TASK TO COMPLETE —
Could the data underneath be repeated exactly, in full?

(Dataset entries)
☆ ☆ ☆ ☆ ☆
(** [Each_loop] with the closure of [IsEqual] and [IsSubset]. *)
Lemma Each_loop_member (st : state) s keys o :
  heap st !! s = Some o →
  wp (Each_loop (λ item (_ : bool),
                   mp <- load_m s ;;
                   let b := bool_decide (is_Some (mp !! item)) in
                   ret (b, b)) keys true) st
     (λ b st', b = has_all (m o) keys ∧ heap st' = heap st).
Proof.
  intros Ho. revert st Ho. induction keys as [|k keys IH]; intros st Ho; simpl.
  - by apply wp_ret.
  - eapply wp_seq.
    { eapply wp_seq; [by apply load_m_spec|].
      wp_intros; intros mp st1 [-> H1]. apply wp_ret.
      instantiate (1 := λ r st', r = (bool_decide (is_Some (m o !! k)),
                                      bool_decide (is_Some (m o !! k))) ∧
                                 heap st' = heap st).
      done. }
    wp_intros; intros r st1 [-> H1]. simpl.
    destruct (bool_decide (is_Some (m o !! k))); simpl.
    + eapply wp_mono; [apply IH; by rewrite H1|].
      wp_intros; intros b st2 [-> H2]. by rewrite H2.
    + by apply wp_ret.
Qed.

Lemma has_all_subseteq (mp : gmap T ()) keys (X : gset T) :
  (∀ e, e ∈ keys ↔ e ∈ X) →
  has_all mp keys = bool_decide (X ⊆ dom mp).
Proof.
  intros HX. unfold has_all.
  destruct (bool_decide_reflect (X ⊆ dom mp)) as [Hs|Hs].
  - apply forallb_forall. intros e He%list_elem_of_In.
    apply bool_decide_eq_true, elem_of_dom, Hs, HX, He.
  - apply not_true_is_false. intros Hall. apply Hs. intros e He.
    apply elem_of_dom. apply HX, list_elem_of_In in He.
    rewrite forallb_forall in Hall. eapply bool_decide_eq_true_1, Hall, He.
Qed.

Lemma perm_keys_elem (mp : gmap T ()) keys e :
  keys ≡ₚ (map_to_list mp).*1 → e ∈ keys ↔ e ∈ dom mp.
Proof.
  intros ->. rewrite elem_of_dom, list_elem_of_fmap. split.
  - intros ([k []] & -> & Hk). apply elem_of_map_to_list in Hk. eauto.
  - intros [[] Hk]. exists (e, ()). split; [done|]. by apply elem_of_map_to_list.
Qed.

Lemma perm_keys_set (mp : gmap T ()) keys :
  keys ≡ₚ (map_to_list mp).*1 → list_to_set keys = dom mp.
Proof.
  intros Hk. apply set_eq. intros e.
  by rewrite elem_of_list_to_set, (perm_keys_elem mp).
Qed.

(** ** [Each] through the interface *)

Lemma Each_spec {L} (st : state) x o (f : T → L → M (L * bool)) (acc : L)
    (Q : L → state → Prop) :
  readable st x o →
  (∀ keys st1,
     keys ≡ₚ (map_to_list (m o)).*1 →
     heap st1 = rheld x o (heap st) →
     wp (Each_loop f keys acc) st1 (λ acc' st2,
       (dyn x = SetTS → heap st2 !! ptr x = Some (rlocked o)) ∧
       ∀ st3, heap st3 = runheld x o (heap st2) → Q acc' st3)) →
  wp (Each x f acc) st Q.
Proof using range_keys_perm.
  intros [Ho Hl] Hloop. unfold Each, rheld, runheld in *.
  assert (Hbase : dyn x ≠ SetTS → wp (set_Each (ptr x) f acc) st Q).
  { intros Hd. unfold set_Each. eapply wp_seq; [by apply range_m_spec|].
    wp_intros; intros keys st1 [-> H1]. eapply wp_mono.
    - apply Hloop; [apply range_keys_perm|]. by rewrite decide_False.
    - wp_intros; intros acc' st2 [_ HQ]. apply HQ. by rewrite decide_False. }
  destruct (dyn x) eqn:Ed; try (by apply Hbase).
  clear Hbase. specialize (Hl eq_refl). unfold SetTS_Each.
  eapply wp_seq; [by apply RLock_rlocked|]. intros ? st1 H1.
  eapply wp_seq.
  { apply range_m_spec. rewrite H1. by eapply lookup_insert_live. }
  wp_intros; intros keys st2 [-> H2]. simpl.
  eapply wp_seq.
  { apply Hloop; [apply range_keys_perm|]. by rewrite H2, H1. }
  wp_intros; intros acc' st3 [Hx HQ]. specialize (Hx eq_refl).
  eapply wp_seq; [by apply (RUnlock_rlocked _ _ o)|]. intros ? st4 H4.
  apply wp_ret, HQ. by rewrite H4.
Qed.

Lemma runheld_rheld x (o : object) h :
  h !! ptr x = Some o → runheld x o (rheld x o h) = h.
Proof.
  intros Ho. unfold runheld, rheld. case_decide; [|done].
  by apply insert_restore.
Qed.

Lemma lookup_rheld x (o : object) h p o' :
  h !! ptr x = Some o → h !! p = Some o' →
  ∃ o'', rheld x o h !! p = Some o'' ∧ m o'' = m o' ∧
         (writer (l o) = false → writer (l o'') = writer (l o')).
Proof.
  intros Ho Ho'. unfold rheld. case_decide; [|eauto].
  destruct (decide (ptr x = p)) as [<-|Hne].
  - exists (rlocked o). split; [by eapply lookup_insert_live|].
    assert (o' = o) as -> by congruence. split; [done|]. simpl. by intros ->.
  - exists o'. by rewrite list_lookup_insert_ne.
Qed.

Lemma lookup_rheld_self x (o : object) h :
  h !! ptr x = Some o → dyn x = SetTS → rheld x o h !! ptr x = Some (rlocked o).
Proof.
  intros Ho Hd. unfold rheld. rewrite decide_True by done.
  by eapply lookup_insert_live.
Qed.

Lemma readable_reads (st : state) x o : readable st x o → reads st x (m o).
Proof. intros Hr. by exists o. Qed.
☆ ☆ ☆ ☆ ☆
WRITTEN SOLUTION —
(** [Each_loop] with the closure of [IsEqual] and [IsSubset]. *)
Lemma Each_loop_member (st : state) s keys o :
  heap st !! s = Some o →
  wp (Each_loop (λ item (_ : bool),
                   mp <- load_m s ;;
                   let b := bool_decide (is_Some (mp !! item)) in
                   ret (b, b)) keys true) st
     (λ b st', b = has_all (m o) keys ∧ heap st' = heap st).
Proof.
  intros Ho. revert st Ho. induction keys as [|k keys IH]; intros st Ho; simpl.
  - by apply wp_ret.
  - eapply wp_seq.
    { eapply wp_seq; [by apply load_m_spec|].
      wp_intros; intros mp st1 [-> H1]. apply wp_ret.
      instantiate (1 := λ r st', r = (bool_decide (is_Some (m o !! k)),
                                      bool_decide (is_Some (m o !! k))) ∧
                                 heap st' = heap st).
      done. }
    wp_intros; intros r st1 [-> H1]. simpl.
    destruct (bool_decide (is_Some (m o !! k))); simpl.
    + eapply wp_mono; [apply IH; by rewrite H1|].
      wp_intros; intros b st2 [-> H2]. by rewrite H2.
    + by apply wp_ret.
Qed.

Lemma has_all_subseteq (mp : gmap T ()) keys (X : gset T) :
  (∀ e, e ∈ keys ↔ e ∈ X) →
  has_all mp keys = bool_decide (X ⊆ dom mp).
Proof.
  intros HX. unfold has_all.
  destruct (bool_decide_reflect (X ⊆ dom mp)) as [Hs|Hs].
  - apply forallb_forall. intros e He%list_elem_of_In.
    apply bool_decide_eq_true, elem_of_dom, Hs, HX, He.
  - apply not_true_is_false. intros Hall. apply Hs. intros e He.
    apply elem_of_dom. apply HX, list_elem_of_In in He.
    rewrite forallb_forall in Hall. eapply bool_decide_eq_true_1, Hall, He.
Qed.

Lemma perm_keys_elem (mp : gmap T ()) keys e :
  keys ≡ₚ (map_to_list mp).*1 → e ∈ keys ↔ e ∈ dom mp.
Proof.
  intros ->. rewrite elem_of_dom, list_elem_of_fmap. split.
  - intros ([k []] & -> & Hk). apply elem_of_map_to_list in Hk. eauto.
  - intros [[] Hk]. exists (e, ()). split; [done|]. by apply elem_of_map_to_list.
Qed.

Lemma perm_keys_set (mp : gmap T ()) keys :
  keys ≡ₚ (map_to_list mp).*1 → list_to_set keys = dom mp.
Proof.
  intros Hk. apply set_eq. intros e.
  by rewrite elem_of_list_to_set, (perm_keys_elem mp).
Qed.

(** ** [Each] through the interface *)

Lemma Each_spec {L} (st : state) x o (f : T → L → M (L * bool)) (acc : L)
    (Q : L → state → Prop) :
  readable st x o →
  (∀ keys st1,
     keys ≡ₚ (map_to_list (m o)).*1 →
     heap st1 = rheld x o (heap st) →
     wp (Each_loop f keys acc) st1 (λ acc' st2,
       (dyn x = SetTS → heap st2 !! ptr x = Some (rlocked o)) ∧
       ∀ st3, heap st3 = runheld x o (heap st2) → Q acc' st3)) →
  wp (Each x f acc) st Q.
Proof using range_keys_perm.
  intros [Ho Hl] Hloop. unfold Each, rheld, runheld in *.
  assert (Hbase : dyn x ≠ SetTS → wp (set_Each (ptr x) f acc) st Q).
  { intros Hd. unfold set_Each. eapply wp_seq; [by apply range_m_spec|].
    wp_intros; intros keys st1 [-> H1]. eapply wp_mono.
    - apply Hloop; [apply range_keys_perm|]. by rewrite decide_False.
    - wp_intros; intros acc' st2 [_ HQ]. apply HQ. by rewrite decide_False. }
  destruct (dyn x) eqn:Ed; try (by apply Hbase).
  clear Hbase. specialize (Hl eq_refl). unfold SetTS_Each.
  eapply wp_seq; [by apply RLock_rlocked|]. intros ? st1 H1.
  eapply wp_seq.
  { apply range_m_spec. rewrite H1. by eapply lookup_insert_live. }
  wp_intros; intros keys st2 [-> H2]. simpl.
  eapply wp_seq.
  { apply Hloop; [apply range_keys_perm|]. by rewrite H2, H1. }
  wp_intros; intros acc' st3 [Hx HQ]. specialize (Hx eq_refl).
  eapply wp_seq; [by apply (RUnlock_rlocked _ _ o)|]. intros ? st4 H4.
  apply wp_ret, HQ. by rewrite H4.
Qed.

Lemma runheld_rheld x (o : object) h :
  h !! ptr x = Some o → runheld x o (rheld x o h) = h.
Proof.
  intros Ho. unfold runheld, rheld. case_decide; [|done].
  by apply insert_restore.
Qed.

Lemma lookup_rheld x (o : object) h p o' :
  h !! ptr x = Some o → h !! p = Some o' →
  ∃ o'', rheld x o h !! p = Some o'' ∧ m o'' = m o' ∧
         (writer (l o) = false → writer (l o'') = writer (l o')).
Proof.
  intros Ho Ho'. unfold rheld. case_decide; [|eauto].
  destruct (decide (ptr x = p)) as [<-|Hne].
  - exists (rlocked o). split; [by eapply lookup_insert_live|].
    assert (o' = o) as -> by congruence. split; [done|]. simpl. by intros ->.
  - exists o'. by rewrite list_lookup_insert_ne.
Qed.

Lemma lookup_rheld_self x (o : object) h :
  h !! ptr x = Some o → dyn x = SetTS → rheld x o h !! ptr x = Some (rlocked o).
Proof.
  intros Ho Hd. unfold rheld. rewrite decide_True by done.
  by eapply lookup_insert_live.
Qed.

Lemma readable_reads (st : state) x o : readable st x o → reads st x (m o).
Proof. intros Hr. by exists o. Qed.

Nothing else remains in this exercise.